[What is required] Wherever "destruct" appears in a line of the listing, that line should be returned.

[Supplied material]
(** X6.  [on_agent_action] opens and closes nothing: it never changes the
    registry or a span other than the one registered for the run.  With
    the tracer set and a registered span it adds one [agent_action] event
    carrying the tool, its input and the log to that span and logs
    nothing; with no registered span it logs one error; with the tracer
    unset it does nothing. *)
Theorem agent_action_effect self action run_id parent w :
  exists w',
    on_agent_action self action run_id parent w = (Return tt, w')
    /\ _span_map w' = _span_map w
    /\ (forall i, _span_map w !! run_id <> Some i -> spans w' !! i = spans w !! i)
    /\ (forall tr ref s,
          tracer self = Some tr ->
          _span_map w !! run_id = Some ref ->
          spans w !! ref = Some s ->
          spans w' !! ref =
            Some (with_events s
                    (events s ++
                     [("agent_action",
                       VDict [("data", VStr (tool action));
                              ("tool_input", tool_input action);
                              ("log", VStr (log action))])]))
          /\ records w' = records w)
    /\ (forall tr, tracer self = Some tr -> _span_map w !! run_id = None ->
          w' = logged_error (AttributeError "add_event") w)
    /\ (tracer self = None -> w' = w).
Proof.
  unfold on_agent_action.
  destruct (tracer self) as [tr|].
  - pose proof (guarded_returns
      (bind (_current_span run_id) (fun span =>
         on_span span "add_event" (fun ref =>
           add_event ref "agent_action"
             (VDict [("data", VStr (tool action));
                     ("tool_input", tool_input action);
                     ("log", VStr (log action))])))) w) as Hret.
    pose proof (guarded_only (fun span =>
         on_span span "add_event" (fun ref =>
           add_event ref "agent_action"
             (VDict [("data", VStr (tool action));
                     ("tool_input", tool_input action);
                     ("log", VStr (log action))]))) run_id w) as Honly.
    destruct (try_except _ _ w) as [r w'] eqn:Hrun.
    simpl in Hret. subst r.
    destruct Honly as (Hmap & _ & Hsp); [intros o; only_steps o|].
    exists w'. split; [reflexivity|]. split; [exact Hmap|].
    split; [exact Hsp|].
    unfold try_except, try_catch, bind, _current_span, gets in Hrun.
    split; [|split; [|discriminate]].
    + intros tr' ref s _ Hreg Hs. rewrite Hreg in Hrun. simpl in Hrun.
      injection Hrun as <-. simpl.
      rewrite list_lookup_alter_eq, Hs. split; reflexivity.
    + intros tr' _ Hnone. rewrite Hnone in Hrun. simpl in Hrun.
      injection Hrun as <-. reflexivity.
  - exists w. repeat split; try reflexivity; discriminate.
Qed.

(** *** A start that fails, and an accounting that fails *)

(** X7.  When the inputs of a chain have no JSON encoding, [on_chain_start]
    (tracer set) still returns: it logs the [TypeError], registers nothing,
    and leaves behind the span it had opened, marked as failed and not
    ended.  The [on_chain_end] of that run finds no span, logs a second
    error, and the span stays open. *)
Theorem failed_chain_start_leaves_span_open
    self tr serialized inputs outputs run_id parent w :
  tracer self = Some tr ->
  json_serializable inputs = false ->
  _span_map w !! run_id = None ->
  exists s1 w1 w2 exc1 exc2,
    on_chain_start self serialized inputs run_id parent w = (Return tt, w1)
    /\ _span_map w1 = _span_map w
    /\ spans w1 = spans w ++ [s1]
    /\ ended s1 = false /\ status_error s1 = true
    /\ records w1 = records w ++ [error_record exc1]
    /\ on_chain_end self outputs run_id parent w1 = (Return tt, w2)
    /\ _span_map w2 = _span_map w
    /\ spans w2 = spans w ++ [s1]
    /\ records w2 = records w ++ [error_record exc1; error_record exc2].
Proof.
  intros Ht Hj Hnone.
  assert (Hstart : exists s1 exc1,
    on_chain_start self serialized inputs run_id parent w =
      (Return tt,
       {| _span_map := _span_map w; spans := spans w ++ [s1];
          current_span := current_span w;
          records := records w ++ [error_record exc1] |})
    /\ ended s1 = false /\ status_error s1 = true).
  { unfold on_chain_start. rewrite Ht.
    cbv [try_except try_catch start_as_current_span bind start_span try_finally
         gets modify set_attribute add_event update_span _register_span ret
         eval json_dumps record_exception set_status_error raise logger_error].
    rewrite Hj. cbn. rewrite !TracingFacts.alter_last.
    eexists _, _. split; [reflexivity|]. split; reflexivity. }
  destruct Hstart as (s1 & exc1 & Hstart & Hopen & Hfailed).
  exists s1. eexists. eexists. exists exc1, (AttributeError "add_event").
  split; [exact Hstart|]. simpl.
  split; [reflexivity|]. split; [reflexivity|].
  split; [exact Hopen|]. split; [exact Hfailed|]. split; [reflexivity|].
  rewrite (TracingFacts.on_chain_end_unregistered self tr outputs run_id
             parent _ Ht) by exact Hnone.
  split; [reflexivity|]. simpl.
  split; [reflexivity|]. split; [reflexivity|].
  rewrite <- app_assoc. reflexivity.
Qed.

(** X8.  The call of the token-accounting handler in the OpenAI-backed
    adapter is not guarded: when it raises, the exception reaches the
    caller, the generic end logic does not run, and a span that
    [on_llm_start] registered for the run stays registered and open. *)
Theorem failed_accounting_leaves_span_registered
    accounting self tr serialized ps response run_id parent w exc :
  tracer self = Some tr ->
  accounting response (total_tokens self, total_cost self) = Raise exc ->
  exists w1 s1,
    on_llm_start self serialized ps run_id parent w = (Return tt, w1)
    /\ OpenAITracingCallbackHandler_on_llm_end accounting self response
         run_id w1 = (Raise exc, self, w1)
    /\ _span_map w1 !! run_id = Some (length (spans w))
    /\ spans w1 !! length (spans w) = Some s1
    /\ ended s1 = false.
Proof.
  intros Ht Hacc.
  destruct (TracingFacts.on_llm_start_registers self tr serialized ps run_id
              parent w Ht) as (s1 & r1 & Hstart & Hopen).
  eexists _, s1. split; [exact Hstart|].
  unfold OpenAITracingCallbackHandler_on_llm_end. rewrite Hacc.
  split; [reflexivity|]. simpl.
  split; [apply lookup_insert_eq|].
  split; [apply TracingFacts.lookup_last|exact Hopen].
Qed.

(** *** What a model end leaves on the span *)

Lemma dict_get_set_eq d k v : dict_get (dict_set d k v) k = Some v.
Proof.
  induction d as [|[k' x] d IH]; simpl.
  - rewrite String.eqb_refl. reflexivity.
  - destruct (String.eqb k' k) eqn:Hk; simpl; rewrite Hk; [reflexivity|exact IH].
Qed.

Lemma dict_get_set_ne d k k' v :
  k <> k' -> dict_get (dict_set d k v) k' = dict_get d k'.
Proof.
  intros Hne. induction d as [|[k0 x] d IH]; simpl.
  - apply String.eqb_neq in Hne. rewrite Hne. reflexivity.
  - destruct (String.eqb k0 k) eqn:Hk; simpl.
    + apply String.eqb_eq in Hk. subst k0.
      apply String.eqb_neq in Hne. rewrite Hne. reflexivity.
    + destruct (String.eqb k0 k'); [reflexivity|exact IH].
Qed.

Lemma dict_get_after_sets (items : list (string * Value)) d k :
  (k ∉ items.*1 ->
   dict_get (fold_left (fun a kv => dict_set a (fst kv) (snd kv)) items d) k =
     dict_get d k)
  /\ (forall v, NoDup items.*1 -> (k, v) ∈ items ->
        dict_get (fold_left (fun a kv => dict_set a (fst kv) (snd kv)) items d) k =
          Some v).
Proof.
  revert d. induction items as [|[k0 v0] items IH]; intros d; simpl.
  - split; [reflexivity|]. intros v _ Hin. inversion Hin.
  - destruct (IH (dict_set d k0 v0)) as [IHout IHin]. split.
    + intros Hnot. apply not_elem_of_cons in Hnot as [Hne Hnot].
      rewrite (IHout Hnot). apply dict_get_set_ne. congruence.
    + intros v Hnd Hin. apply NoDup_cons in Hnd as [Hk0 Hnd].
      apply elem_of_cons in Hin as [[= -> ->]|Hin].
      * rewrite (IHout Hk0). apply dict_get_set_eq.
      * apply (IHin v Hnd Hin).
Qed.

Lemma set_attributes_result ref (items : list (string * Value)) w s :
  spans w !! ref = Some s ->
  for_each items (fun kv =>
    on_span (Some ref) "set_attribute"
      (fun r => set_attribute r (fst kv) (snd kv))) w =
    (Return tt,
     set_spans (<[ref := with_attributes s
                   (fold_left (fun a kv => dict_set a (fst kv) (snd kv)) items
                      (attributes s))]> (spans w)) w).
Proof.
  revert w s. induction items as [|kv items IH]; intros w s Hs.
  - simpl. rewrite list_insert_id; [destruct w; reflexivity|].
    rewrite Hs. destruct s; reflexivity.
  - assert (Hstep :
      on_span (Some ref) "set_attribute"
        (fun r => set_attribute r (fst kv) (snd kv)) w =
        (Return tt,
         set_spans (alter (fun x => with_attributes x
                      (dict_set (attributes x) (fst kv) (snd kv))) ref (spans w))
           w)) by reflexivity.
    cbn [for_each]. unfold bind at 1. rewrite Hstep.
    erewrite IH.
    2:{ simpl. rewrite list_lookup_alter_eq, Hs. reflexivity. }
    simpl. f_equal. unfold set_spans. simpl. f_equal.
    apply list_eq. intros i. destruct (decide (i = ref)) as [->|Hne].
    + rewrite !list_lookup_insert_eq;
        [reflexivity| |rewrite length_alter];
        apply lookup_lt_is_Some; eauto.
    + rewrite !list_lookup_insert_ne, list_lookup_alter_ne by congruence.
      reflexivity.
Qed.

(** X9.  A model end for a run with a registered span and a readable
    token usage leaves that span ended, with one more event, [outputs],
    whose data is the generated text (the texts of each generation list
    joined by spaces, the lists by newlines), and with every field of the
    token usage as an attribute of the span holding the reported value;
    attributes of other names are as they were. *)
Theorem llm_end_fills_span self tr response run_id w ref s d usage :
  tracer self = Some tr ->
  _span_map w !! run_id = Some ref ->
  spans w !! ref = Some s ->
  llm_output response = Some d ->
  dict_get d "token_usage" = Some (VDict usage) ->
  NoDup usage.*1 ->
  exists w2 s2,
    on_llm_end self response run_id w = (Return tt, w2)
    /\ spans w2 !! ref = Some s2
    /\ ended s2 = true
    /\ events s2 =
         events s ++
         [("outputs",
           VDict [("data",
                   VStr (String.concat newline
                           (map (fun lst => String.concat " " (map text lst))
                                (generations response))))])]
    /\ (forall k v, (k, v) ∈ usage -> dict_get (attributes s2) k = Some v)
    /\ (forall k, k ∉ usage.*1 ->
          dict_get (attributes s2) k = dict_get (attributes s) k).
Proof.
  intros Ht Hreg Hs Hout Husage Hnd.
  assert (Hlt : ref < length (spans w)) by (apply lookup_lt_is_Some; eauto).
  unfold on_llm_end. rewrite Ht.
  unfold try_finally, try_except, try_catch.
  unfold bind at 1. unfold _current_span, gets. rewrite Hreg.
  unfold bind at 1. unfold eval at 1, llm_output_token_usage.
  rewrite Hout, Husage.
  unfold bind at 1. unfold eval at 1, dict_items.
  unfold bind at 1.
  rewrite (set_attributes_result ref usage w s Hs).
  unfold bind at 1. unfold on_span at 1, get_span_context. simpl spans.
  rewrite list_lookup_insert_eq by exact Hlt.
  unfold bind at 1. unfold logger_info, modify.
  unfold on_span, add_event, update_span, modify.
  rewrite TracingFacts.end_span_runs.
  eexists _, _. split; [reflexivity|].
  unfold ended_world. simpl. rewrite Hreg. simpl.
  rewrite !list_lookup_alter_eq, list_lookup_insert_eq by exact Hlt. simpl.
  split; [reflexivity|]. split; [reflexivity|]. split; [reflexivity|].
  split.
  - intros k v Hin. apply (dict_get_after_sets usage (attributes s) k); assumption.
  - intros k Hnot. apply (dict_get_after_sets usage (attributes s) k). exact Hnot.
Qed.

[Expected answer]
  destruct (tracer self) as [tr|].
    destruct (try_except _ _ w) as [r w'] eqn:Hrun.
    destruct Honly as (Hmap & _ & Hsp); [intros o; only_steps o|].
  destruct Hstart as (s1 & exc1 & Hstart & Hopen & Hfailed).
  destruct (TracingFacts.on_llm_start_registers self tr serialized ps run_id
  - destruct (String.eqb k' k) eqn:Hk; simpl; rewrite Hk; [reflexivity|exact IH].
  - destruct (String.eqb k0 k) eqn:Hk; simpl.
    + destruct (String.eqb k0 k'); [reflexivity|exact IH].
  - destruct (IH (dict_set d k0 v0)) as [IHout IHin]. split.
  - simpl. rewrite list_insert_id; [destruct w; reflexivity|].
    rewrite Hs. destruct s; reflexivity.
    apply list_eq. intros i. destruct (decide (i = ref)) as [->|Hne].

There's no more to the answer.